# EXERCISE GOAL
Lines in the listing below that hold "Hidx" are the ones to copy.

-.-.-

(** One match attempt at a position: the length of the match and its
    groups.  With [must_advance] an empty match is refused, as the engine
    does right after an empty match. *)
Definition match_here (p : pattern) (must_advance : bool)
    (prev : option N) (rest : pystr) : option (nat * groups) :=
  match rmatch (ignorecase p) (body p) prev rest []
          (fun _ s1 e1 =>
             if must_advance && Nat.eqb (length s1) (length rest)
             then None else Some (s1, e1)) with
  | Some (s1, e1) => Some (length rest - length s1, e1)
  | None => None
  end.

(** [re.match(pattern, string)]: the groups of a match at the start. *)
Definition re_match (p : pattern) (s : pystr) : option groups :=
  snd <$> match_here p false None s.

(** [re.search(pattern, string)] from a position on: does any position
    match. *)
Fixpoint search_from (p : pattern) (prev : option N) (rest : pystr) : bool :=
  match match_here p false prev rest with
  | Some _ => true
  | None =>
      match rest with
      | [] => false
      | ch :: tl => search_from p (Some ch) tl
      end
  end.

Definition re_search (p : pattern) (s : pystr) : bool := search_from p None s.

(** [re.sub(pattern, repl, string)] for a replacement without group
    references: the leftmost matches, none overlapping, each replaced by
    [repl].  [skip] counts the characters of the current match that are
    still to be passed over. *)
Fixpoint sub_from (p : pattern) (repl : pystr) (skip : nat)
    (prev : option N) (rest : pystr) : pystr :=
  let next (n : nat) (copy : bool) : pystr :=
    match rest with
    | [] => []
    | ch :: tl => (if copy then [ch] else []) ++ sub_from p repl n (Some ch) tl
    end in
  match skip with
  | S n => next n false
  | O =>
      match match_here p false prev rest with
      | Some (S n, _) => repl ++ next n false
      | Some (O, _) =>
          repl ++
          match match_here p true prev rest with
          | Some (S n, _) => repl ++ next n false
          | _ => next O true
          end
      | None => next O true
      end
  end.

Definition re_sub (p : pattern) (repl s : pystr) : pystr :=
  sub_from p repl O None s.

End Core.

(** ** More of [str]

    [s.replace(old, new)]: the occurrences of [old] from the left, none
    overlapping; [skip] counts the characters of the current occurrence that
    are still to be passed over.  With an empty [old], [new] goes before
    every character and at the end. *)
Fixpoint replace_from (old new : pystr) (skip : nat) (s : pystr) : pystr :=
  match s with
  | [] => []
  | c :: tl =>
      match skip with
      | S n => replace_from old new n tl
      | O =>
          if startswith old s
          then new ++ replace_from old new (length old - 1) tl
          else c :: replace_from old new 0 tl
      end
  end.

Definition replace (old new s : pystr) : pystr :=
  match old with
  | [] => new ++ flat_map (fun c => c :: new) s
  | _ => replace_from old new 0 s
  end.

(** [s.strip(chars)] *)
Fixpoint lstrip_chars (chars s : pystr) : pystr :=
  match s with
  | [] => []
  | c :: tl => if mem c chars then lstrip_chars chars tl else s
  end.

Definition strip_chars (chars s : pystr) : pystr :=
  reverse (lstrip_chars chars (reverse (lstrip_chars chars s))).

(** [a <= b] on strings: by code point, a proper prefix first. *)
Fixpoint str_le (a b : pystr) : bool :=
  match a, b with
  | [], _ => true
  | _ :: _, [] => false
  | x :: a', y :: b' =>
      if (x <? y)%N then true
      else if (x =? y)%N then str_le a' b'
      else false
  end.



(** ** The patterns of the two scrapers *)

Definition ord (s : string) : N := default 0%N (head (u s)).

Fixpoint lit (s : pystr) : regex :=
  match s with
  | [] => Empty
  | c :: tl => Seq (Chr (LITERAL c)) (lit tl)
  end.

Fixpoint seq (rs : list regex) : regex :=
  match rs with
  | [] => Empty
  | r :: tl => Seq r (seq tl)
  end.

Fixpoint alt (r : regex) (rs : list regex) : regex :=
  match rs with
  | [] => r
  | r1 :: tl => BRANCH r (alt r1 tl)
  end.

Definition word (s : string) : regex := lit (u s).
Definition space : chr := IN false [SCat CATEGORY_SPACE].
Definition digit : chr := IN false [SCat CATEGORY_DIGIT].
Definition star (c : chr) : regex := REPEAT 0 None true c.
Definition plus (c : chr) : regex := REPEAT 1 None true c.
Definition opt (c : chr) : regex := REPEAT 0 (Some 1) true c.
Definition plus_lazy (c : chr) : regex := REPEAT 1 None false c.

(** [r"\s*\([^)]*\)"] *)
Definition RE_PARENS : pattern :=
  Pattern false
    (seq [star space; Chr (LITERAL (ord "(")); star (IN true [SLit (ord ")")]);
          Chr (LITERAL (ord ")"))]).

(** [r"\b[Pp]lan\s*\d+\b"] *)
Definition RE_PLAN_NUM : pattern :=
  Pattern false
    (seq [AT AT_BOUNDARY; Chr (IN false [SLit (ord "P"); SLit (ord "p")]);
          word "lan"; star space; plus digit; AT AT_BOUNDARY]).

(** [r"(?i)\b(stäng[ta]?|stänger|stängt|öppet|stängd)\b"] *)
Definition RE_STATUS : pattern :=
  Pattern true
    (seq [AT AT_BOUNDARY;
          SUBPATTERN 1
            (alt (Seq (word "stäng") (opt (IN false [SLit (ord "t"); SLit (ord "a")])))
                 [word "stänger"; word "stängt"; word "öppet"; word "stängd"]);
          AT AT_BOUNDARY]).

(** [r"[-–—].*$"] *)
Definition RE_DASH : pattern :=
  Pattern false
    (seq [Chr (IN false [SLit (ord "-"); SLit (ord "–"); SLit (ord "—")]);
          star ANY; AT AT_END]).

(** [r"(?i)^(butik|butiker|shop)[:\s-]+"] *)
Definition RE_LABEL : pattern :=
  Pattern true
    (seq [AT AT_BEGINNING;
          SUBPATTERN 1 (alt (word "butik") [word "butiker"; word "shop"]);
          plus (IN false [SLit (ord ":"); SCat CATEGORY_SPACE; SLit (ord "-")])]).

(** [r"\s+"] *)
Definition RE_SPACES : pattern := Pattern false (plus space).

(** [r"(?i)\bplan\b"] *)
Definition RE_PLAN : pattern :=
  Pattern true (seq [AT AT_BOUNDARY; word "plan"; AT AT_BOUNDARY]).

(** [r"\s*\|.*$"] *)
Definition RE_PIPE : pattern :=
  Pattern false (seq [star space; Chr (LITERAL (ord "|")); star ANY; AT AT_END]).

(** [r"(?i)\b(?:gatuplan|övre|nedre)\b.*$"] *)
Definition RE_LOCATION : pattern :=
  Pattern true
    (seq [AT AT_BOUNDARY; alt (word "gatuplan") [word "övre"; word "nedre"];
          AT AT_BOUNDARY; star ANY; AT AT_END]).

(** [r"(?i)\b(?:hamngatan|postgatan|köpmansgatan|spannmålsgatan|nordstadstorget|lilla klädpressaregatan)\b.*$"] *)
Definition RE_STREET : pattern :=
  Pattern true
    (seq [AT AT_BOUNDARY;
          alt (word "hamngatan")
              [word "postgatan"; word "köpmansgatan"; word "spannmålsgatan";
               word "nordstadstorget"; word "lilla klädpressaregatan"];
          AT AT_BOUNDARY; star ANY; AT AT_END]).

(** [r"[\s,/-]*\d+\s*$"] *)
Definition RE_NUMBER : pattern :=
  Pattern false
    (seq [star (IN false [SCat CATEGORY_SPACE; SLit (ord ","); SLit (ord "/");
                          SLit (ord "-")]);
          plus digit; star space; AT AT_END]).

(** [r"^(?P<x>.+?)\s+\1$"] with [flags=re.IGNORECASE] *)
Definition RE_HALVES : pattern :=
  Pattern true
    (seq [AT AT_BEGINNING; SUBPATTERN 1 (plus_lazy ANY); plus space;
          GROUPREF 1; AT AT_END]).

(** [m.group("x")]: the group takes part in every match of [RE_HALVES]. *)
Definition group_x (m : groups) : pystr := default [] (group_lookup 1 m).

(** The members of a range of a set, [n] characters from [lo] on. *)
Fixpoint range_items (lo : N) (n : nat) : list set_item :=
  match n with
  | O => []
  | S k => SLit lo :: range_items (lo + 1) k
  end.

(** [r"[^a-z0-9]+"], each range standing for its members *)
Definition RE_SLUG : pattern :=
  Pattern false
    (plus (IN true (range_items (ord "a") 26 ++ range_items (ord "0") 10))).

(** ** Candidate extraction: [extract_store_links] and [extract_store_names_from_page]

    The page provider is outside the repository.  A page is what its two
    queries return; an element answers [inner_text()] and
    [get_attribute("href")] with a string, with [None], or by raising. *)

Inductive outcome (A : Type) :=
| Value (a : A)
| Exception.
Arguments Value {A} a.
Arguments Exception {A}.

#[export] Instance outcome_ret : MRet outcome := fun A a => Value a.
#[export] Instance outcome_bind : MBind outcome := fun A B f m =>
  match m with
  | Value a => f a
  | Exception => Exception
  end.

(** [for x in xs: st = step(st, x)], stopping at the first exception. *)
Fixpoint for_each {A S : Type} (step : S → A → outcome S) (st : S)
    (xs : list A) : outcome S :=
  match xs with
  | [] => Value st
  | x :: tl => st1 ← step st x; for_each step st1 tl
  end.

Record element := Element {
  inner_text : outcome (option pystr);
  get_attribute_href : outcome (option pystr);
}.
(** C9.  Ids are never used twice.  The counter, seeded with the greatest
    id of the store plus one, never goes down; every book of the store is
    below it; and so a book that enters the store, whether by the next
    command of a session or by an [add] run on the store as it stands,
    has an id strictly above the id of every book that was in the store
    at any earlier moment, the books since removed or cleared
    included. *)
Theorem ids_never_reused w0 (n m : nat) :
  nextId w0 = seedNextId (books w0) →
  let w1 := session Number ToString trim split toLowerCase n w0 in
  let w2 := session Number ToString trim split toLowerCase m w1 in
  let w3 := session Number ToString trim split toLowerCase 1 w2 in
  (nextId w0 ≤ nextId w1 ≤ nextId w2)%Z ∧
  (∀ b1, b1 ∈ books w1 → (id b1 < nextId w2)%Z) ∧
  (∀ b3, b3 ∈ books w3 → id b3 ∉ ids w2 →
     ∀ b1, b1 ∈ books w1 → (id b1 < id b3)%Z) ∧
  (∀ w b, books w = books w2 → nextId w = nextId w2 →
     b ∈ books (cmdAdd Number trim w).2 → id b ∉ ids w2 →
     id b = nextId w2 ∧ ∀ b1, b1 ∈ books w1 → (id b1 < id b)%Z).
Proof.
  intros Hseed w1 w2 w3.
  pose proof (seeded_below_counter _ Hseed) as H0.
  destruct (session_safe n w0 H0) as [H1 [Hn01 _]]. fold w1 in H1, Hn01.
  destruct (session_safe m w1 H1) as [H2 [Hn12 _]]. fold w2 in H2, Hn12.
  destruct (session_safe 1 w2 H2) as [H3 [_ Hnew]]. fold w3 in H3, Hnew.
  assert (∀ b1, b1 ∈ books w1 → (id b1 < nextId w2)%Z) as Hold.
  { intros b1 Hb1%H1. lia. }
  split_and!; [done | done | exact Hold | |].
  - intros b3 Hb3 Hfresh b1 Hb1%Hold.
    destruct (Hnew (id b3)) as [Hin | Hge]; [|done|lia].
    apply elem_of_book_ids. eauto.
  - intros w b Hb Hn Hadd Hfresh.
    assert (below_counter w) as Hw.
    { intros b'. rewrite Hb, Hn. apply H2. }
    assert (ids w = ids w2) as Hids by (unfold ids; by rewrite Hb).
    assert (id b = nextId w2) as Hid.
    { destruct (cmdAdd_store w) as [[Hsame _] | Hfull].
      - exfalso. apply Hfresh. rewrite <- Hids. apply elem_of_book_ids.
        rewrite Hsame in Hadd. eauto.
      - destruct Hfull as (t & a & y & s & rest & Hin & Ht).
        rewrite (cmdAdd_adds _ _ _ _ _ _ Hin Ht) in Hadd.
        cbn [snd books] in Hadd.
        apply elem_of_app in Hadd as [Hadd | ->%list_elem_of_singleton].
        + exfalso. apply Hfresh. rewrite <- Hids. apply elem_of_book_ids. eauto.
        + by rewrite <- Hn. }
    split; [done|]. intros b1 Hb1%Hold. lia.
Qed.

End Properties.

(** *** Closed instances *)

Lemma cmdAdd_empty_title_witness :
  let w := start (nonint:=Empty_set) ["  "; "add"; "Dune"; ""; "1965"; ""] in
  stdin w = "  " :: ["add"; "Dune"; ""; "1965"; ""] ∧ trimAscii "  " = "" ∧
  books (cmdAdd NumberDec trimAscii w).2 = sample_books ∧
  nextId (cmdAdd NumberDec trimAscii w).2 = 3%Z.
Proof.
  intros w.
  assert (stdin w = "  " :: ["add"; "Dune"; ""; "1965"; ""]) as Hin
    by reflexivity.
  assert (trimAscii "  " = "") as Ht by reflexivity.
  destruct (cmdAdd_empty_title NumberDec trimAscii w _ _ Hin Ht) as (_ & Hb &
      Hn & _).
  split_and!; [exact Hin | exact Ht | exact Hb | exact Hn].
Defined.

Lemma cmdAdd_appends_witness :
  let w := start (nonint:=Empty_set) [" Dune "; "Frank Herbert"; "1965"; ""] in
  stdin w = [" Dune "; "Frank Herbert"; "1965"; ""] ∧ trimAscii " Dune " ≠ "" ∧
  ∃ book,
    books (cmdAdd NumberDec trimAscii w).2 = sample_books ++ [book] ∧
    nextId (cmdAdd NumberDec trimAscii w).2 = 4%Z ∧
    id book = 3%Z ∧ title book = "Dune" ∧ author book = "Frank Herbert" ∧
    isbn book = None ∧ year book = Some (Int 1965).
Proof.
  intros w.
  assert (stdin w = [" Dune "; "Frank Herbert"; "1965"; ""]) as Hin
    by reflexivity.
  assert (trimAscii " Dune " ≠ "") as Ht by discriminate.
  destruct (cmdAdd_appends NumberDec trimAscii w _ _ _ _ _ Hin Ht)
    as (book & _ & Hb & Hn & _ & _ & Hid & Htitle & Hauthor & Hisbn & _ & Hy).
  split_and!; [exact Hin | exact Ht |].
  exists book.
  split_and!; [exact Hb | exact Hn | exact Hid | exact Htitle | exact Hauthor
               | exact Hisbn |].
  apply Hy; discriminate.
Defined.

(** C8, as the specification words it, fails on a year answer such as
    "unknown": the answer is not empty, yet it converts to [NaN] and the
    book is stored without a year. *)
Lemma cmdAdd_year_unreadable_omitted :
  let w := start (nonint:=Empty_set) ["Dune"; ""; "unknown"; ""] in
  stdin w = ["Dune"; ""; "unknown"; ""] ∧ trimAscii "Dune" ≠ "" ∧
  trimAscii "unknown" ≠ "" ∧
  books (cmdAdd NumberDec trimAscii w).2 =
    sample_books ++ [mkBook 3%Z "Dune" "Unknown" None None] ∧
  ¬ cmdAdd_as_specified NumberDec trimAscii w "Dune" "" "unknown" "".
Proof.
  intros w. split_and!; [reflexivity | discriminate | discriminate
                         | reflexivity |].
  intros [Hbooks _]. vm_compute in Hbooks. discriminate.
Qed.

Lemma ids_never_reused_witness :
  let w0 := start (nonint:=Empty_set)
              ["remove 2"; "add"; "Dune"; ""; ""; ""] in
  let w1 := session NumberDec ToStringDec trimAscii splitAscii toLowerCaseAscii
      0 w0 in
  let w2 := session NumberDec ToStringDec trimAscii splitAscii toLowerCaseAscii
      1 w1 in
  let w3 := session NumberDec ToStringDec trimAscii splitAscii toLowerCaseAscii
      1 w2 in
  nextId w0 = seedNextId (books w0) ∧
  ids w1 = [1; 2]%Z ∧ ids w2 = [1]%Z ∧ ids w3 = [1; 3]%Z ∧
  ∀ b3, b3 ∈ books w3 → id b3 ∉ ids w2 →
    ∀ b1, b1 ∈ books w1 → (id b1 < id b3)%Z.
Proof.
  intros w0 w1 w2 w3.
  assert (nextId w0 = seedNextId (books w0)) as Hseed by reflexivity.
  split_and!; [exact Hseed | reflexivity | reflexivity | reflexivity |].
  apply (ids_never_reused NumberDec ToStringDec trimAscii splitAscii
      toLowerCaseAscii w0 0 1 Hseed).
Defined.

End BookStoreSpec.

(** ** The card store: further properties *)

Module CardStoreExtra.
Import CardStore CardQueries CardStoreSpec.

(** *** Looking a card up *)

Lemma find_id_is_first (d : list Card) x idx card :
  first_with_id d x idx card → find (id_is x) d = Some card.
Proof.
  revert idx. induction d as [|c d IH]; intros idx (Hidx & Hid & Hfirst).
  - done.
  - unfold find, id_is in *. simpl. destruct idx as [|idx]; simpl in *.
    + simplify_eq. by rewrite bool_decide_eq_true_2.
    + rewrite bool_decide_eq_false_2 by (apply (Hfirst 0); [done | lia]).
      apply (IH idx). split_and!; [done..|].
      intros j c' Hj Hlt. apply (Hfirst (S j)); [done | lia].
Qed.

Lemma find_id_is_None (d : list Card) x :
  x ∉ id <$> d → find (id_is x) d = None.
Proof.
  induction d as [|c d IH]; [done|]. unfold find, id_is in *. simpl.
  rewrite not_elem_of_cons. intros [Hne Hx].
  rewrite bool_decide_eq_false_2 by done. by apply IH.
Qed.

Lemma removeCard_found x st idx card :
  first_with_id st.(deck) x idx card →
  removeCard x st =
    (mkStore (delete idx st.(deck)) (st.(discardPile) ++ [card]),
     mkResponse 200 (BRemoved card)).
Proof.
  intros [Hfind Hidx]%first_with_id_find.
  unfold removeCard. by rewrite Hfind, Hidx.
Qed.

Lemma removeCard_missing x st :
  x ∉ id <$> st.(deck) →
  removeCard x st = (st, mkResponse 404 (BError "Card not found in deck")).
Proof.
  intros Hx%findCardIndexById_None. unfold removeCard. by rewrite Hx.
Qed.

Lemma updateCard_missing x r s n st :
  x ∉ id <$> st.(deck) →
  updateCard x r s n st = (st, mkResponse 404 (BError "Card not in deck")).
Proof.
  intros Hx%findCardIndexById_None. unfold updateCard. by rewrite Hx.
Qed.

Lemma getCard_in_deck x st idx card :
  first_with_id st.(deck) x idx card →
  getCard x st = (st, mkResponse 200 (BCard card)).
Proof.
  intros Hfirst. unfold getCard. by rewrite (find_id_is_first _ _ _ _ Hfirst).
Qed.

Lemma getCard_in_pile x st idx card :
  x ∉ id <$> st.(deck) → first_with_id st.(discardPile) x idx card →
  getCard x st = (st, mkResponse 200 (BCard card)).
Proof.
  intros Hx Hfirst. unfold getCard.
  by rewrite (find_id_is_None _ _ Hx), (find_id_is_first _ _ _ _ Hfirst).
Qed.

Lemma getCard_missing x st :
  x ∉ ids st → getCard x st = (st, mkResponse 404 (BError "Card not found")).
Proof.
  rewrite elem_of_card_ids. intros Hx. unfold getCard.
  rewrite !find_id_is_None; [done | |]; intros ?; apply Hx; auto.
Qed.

-.-.-

# YOUR RESPONSE
  revert idx. induction d as [|c d IH]; intros idx (Hidx & Hid & Hfirst).
  intros [Hfind Hidx]%first_with_id_find.
  unfold removeCard. by rewrite Hfind, Hidx.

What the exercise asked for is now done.